**TASK TO COMPLETE:**
Please write out the data that follows, word for word.

** Opening GIVEN DATA block **

Lemma deplace_chemin_un s from to cs cs' :
  deplace_chemin [(s, from, to)] cs cs' <-> renomme_chemin from to cs cs'.
Proof.
  unfold deplace_chemin, renomme_chemin. split.
  - intros [[H ->]|(? & ? & ? & q & [= -> -> ->]%list_elem_of_singleton & -> & ->)]; [|eauto].
    left. split; [|done]. apply (H s from to). by apply list_elem_of_singleton.
  - intros [[H ->]|(q & -> & ->)].
    + left. split; [|done]. by intros ? ? ? [= -> -> ->]%list_elem_of_singleton.
    + right. exists s, from, to, q. split_and!; [|done..]. by apply list_elem_of_singleton.
Qed.

Lemma deplace_chemin_deux s c from to cs cs' :
  deplace_chemin [(s, from, to); (c, to, from)] cs cs' <-> echange_chemin from to cs cs'.
Proof.
  assert (forall s0 o d, (s0, o, d) ∈ [(s, from, to); (c, to, from)] <->
            (s0 = s /\ o = from /\ d = to) \/ (s0 = c /\ o = to /\ d = from)) as W.
  { intros s0 o d. rewrite !elem_of_cons, elem_of_nil. split; [intros [?|[?|[]]]; simplify_eq; tauto|].
    intros [(-> & -> & ->)|(-> & -> & ->)]; tauto. }
  unfold deplace_chemin, echange_chemin, pas_sous. split.
  - intros [[H ->]|(s0 & o & d & q & Hm & -> & ->)].
    + left. split_and!; [|..|done]; [apply (H s from to)|apply (H c to from)]; apply W; tauto.
    + right. exists q. apply W in Hm as [(-> & -> & ->)|(-> & -> & ->)]; tauto.
  - intros [(H1 & H2 & ->)|(q & [[-> ->]|[-> ->]])].
    + left. split; [|done]. intros s0 o d [(_ & -> & _)|(_ & -> & _)]%W; done.
    + right. exists s, from, to, q. split_and!; [apply W; tauto|done..].
    + right. exists c, to, from, q. split_and!; [apply W; tauto|done..].
Qed.

Lemma vue_transport w w' (R : chemin -> chemin -> Prop) :
  arbre_ok (nodes w) ->
  (forall cs' i, nomme (nodes w') cs' i <-> exists cs, nomme (nodes w) cs i /\ R cs cs') ->
  (forall i cs cs' n, nomme (nodes w) cs i -> R cs cs' -> vivant (nodes w) i n ->
     exists n', vivant (nodes w') i n' /\ fiche w' i n' = fiche w i n) ->
  forall cs' f, vue w' cs' f <-> exists cs, vue w cs f /\ R cs cs'.
Proof.
  intros A Hn Hf cs' f. split.
  - intros (i & n' & (cs & H & HR)%Hn & V' & <-). destruct (nomme_vivant _ _ _ A H) as [n V].
    destruct (Hf i cs cs' n H HR V) as (m & Vm & E). exists cs. split; [|done].
    rewrite (vivant_fun _ _ _ _ V' Vm), E. by apply vue_intro.
  - intros (cs & (i & n & H & V & <-) & HR). destruct (Hf i cs cs' n H HR V) as (n' & V' & <-).
    apply vue_intro; [|done]. apply Hn. eauto.
Qed.

(** ** The commands *)

Section Commandes.
Context (k : Noyau).

Lemma deplace_spec s q nom ns w :
  length (nodes w) = MAX_NODES -> nodes w !! s = Some ns -> nom_acceptable nom = true ->
  wp (deplace k s q nom) (fun w' r => r = 0 /\
    devient w (<[s := avec_name nom (avec_parent q ns)]> (nodes w)) (used_relaxed w) w') w.
Proof.
  intros Hl E Hn. unfold deplace. apply wp_lie. eapply wp_noeud; [exact E|].
  exec touche_spec; [done|]. intros w1 _ (E1 & U1 & C1).
  exec touche_spec; [rewrite <-Hl; by apply table_longueur|]. intros w2 _ (E2 & U2 & C2).
  rewrite E1 in E2. destruct (table_lookup (nodes w) (nodes w2) s ns) as (n2 & En2 & Ec); [done..|].
  assert (s < length (nodes w2))%nat as Hs by (by eapply lookup_lt_Some).
  eapply wp_modifie_suite; [exact En2|]. apply wp_lie. unfold set_name. rewrite Hn.
  eapply wp_modifie_suite; [cbn; by rewrite list_lookup_insert_eq|].
  unfold wp, rend. split; [done|]. split_and!; [|cbn; congruence|etrans; [exact C1|exact C2]].
  cbn. rewrite list_insert_insert_eq. trans (<[s := avec_name nom (avec_parent q ns)]> (nodes w2)).
  - apply insert_corps. destruct ns, n2. unfold corps, avec_mtime in *. cbn in *.
    injection Ec; intros; subst. done.
  - by apply table_insert.
Qed.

** Closing GIVEN DATA block **

**ANSWER SPACE:**
Lemma deplace_chemin_un s from to cs cs' :
  deplace_chemin [(s, from, to)] cs cs' <-> renomme_chemin from to cs cs'.
Proof.
  unfold deplace_chemin, renomme_chemin. split.
  - intros [[H ->]|(? & ? & ? & q & [= -> -> ->]%list_elem_of_singleton & -> & ->)]; [|eauto].
    left. split; [|done]. apply (H s from to). by apply list_elem_of_singleton.
  - intros [[H ->]|(q & -> & ->)].
    + left. split; [|done]. by intros ? ? ? [= -> -> ->]%list_elem_of_singleton.
    + right. exists s, from, to, q. split_and!; [|done..]. by apply list_elem_of_singleton.
Qed.

Lemma deplace_chemin_deux s c from to cs cs' :
  deplace_chemin [(s, from, to); (c, to, from)] cs cs' <-> echange_chemin from to cs cs'.
Proof.
  assert (forall s0 o d, (s0, o, d) ∈ [(s, from, to); (c, to, from)] <->
            (s0 = s /\ o = from /\ d = to) \/ (s0 = c /\ o = to /\ d = from)) as W.
  { intros s0 o d. rewrite !elem_of_cons, elem_of_nil. split; [intros [?|[?|[]]]; simplify_eq; tauto|].
    intros [(-> & -> & ->)|(-> & -> & ->)]; tauto. }
  unfold deplace_chemin, echange_chemin, pas_sous. split.
  - intros [[H ->]|(s0 & o & d & q & Hm & -> & ->)].
    + left. split_and!; [|..|done]; [apply (H s from to)|apply (H c to from)]; apply W; tauto.
    + right. exists q. apply W in Hm as [(-> & -> & ->)|(-> & -> & ->)]; tauto.
  - intros [(H1 & H2 & ->)|(q & [[-> ->]|[-> ->]])].
    + left. split; [|done]. intros s0 o d [(_ & -> & _)|(_ & -> & _)]%W; done.
    + right. exists s, from, to, q. split_and!; [apply W; tauto|done..].
    + right. exists c, to, from, q. split_and!; [apply W; tauto|done..].
Qed.

Lemma vue_transport w w' (R : chemin -> chemin -> Prop) :
  arbre_ok (nodes w) ->
  (forall cs' i, nomme (nodes w') cs' i <-> exists cs, nomme (nodes w) cs i /\ R cs cs') ->
  (forall i cs cs' n, nomme (nodes w) cs i -> R cs cs' -> vivant (nodes w) i n ->
     exists n', vivant (nodes w') i n' /\ fiche w' i n' = fiche w i n) ->
  forall cs' f, vue w' cs' f <-> exists cs, vue w cs f /\ R cs cs'.
Proof.
  intros A Hn Hf cs' f. split.
  - intros (i & n' & (cs & H & HR)%Hn & V' & <-). destruct (nomme_vivant _ _ _ A H) as [n V].
    destruct (Hf i cs cs' n H HR V) as (m & Vm & E). exists cs. split; [|done].
    rewrite (vivant_fun _ _ _ _ V' Vm), E. by apply vue_intro.
  - intros (cs & (i & n & H & V & <-) & HR). destruct (Hf i cs cs' n H HR V) as (n' & V' & <-).
    apply vue_intro; [|done]. apply Hn. eauto.
Qed.

(** ** The commands *)

Section Commandes.
Context (k : Noyau).

Lemma deplace_spec s q nom ns w :
  length (nodes w) = MAX_NODES -> nodes w !! s = Some ns -> nom_acceptable nom = true ->
  wp (deplace k s q nom) (fun w' r => r = 0 /\
    devient w (<[s := avec_name nom (avec_parent q ns)]> (nodes w)) (used_relaxed w) w') w.
Proof.
  intros Hl E Hn. unfold deplace. apply wp_lie. eapply wp_noeud; [exact E|].
  exec touche_spec; [done|]. intros w1 _ (E1 & U1 & C1).
  exec touche_spec; [rewrite <-Hl; by apply table_longueur|]. intros w2 _ (E2 & U2 & C2).
  rewrite E1 in E2. destruct (table_lookup (nodes w) (nodes w2) s ns) as (n2 & En2 & Ec); [done..|].
  assert (s < length (nodes w2))%nat as Hs by (by eapply lookup_lt_Some).
  eapply wp_modifie_suite; [exact En2|]. apply wp_lie. unfold set_name. rewrite Hn.
  eapply wp_modifie_suite; [cbn; by rewrite list_lookup_insert_eq|].
  unfold wp, rend. split; [done|]. split_and!; [|cbn; congruence|etrans; [exact C1|exact C2]].
  cbn. rewrite list_insert_insert_eq. trans (<[s := avec_name nom (avec_parent q ns)]> (nodes w2)).
  - apply insert_corps. destruct ns, n2. unfold corps, avec_mtime in *. cbn in *.
    injection Ec; intros; subst. done.
  - by apply table_insert.
Qed.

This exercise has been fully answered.